§ **Task directions**
When you reach the records below, output each one exactly.

§ **Working data**

(** Lists strictly ascending by an injective key are determined by their
    elements. *)
Definition ascending {A K} `{OrdKey K} (f : A -> K) (l : list A) : Prop :=
  StronglySorted (fun a b => key_lt (f a) (f b)) l.

Lemma ascending_NoDup {A K} `{OrdKey K} (f : A -> K) l : ascending f l -> NoDup (f <$> l).
Proof.
  unfold ascending. induction 1 as [|a l Hs IH Hall]; [constructor|].
  rewrite fmap_cons, NoDup_cons. split; [|done].
  intros (x & Hx & Hin)%list_elem_of_fmap_1. rewrite Forall_forall in Hall.
  specialize (Hall x Hin). unfold key_lt in Hall. rewrite Hx in Hall. lia.
Qed.

Lemma ascending_lookup {A K} `{OrdKey K} (f : A -> K) l i j a b :
  ascending f l -> l !! i = Some a -> l !! j = Some b -> i < j -> key_lt (f a) (f b).
Proof.
  unfold ascending. intros Hl. revert i j. induction Hl as [|x l Hs IH Hall]; [done|].
  intros [|i] [|j] Hi Hj Hlt; simpl in *; [lia| |lia|by eapply IH; eauto with lia].
  simplify_eq. rewrite Forall_forall in Hall. apply Hall. by eapply list_elem_of_lookup_2.
Qed.

Lemma ascending_unique {A K} `{OrdKey K} (f : A -> K) l1 l2 :
  ascending f l1 -> ascending f l2 -> l1 ≡ₚ l2 -> l1 = l2.
Proof.
  intros H1 H2 Hp.
  assert (AntiSymm (=) (fun a b : A => key_lt (f a) (f b))) by (intros a b; unfold key_lt; lia).
  by eapply StronglySorted_unique.
Qed.

Lemma sort_by_key_ascending {A K} `{OrdKeyInj K} (f : A -> K) l :
  NoDup (f <$> l) -> ascending f (sort_by_key f l).
Proof.
  intros Hnd.
  assert (NoDup (f <$> sort_by_key f l)) as Hnd' by by rewrite sort_by_key_perm.
  pose proof (StronglySorted_merge_sort (by_key f) l) as Hs.
  fold (sort_by_key f l) in Hs. revert Hnd' Hs. unfold ascending.
  generalize (sort_by_key f l). intros l' Hnd' Hs.
  induction Hs as [|a l' Hs IH Hall]; [constructor|].
  rewrite fmap_cons, NoDup_cons in Hnd'. destruct Hnd' as [Hni Hnd'].
  constructor; [by apply IH|]. rewrite Forall_forall in Hall |- *. intros x Hx.
  specialize (Hall x Hx). unfold by_key, key_le, key_lt in *.
  destruct (decide (ord_key (f a) = ord_key (f x))) as [He|]; [|lia].
  apply (inj _) in He. destruct Hni. rewrite He. by apply list_elem_of_fmap_2.
Qed.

§ **Solution**
(** Lists strictly ascending by an injective key are determined by their
    elements. *)
Definition ascending {A K} `{OrdKey K} (f : A -> K) (l : list A) : Prop :=
  StronglySorted (fun a b => key_lt (f a) (f b)) l.

Lemma ascending_NoDup {A K} `{OrdKey K} (f : A -> K) l : ascending f l -> NoDup (f <$> l).
Proof.
  unfold ascending. induction 1 as [|a l Hs IH Hall]; [constructor|].
  rewrite fmap_cons, NoDup_cons. split; [|done].
  intros (x & Hx & Hin)%list_elem_of_fmap_1. rewrite Forall_forall in Hall.
  specialize (Hall x Hin). unfold key_lt in Hall. rewrite Hx in Hall. lia.
Qed.

Lemma ascending_lookup {A K} `{OrdKey K} (f : A -> K) l i j a b :
  ascending f l -> l !! i = Some a -> l !! j = Some b -> i < j -> key_lt (f a) (f b).
Proof.
  unfold ascending. intros Hl. revert i j. induction Hl as [|x l Hs IH Hall]; [done|].
  intros [|i] [|j] Hi Hj Hlt; simpl in *; [lia| |lia|by eapply IH; eauto with lia].
  simplify_eq. rewrite Forall_forall in Hall. apply Hall. by eapply list_elem_of_lookup_2.
Qed.

Lemma ascending_unique {A K} `{OrdKey K} (f : A -> K) l1 l2 :
  ascending f l1 -> ascending f l2 -> l1 ≡ₚ l2 -> l1 = l2.
Proof.
  intros H1 H2 Hp.
  assert (AntiSymm (=) (fun a b : A => key_lt (f a) (f b))) by (intros a b; unfold key_lt; lia).
  by eapply StronglySorted_unique.
Qed.

Lemma sort_by_key_ascending {A K} `{OrdKeyInj K} (f : A -> K) l :
  NoDup (f <$> l) -> ascending f (sort_by_key f l).
Proof.
  intros Hnd.
  assert (NoDup (f <$> sort_by_key f l)) as Hnd' by by rewrite sort_by_key_perm.
  pose proof (StronglySorted_merge_sort (by_key f) l) as Hs.
  fold (sort_by_key f l) in Hs. revert Hnd' Hs. unfold ascending.
  generalize (sort_by_key f l). intros l' Hnd' Hs.
  induction Hs as [|a l' Hs IH Hall]; [constructor|].
  rewrite fmap_cons, NoDup_cons in Hnd'. destruct Hnd' as [Hni Hnd'].
  constructor; [by apply IH|]. rewrite Forall_forall in Hall |- *. intros x Hx.
  specialize (Hall x Hx). unfold by_key, key_le, key_lt in *.
  destruct (decide (ord_key (f a) = ord_key (f x))) as [He|]; [|lia].
  apply (inj _) in He. destruct Hni. rewrite He. by apply list_elem_of_fmap_2.
Qed.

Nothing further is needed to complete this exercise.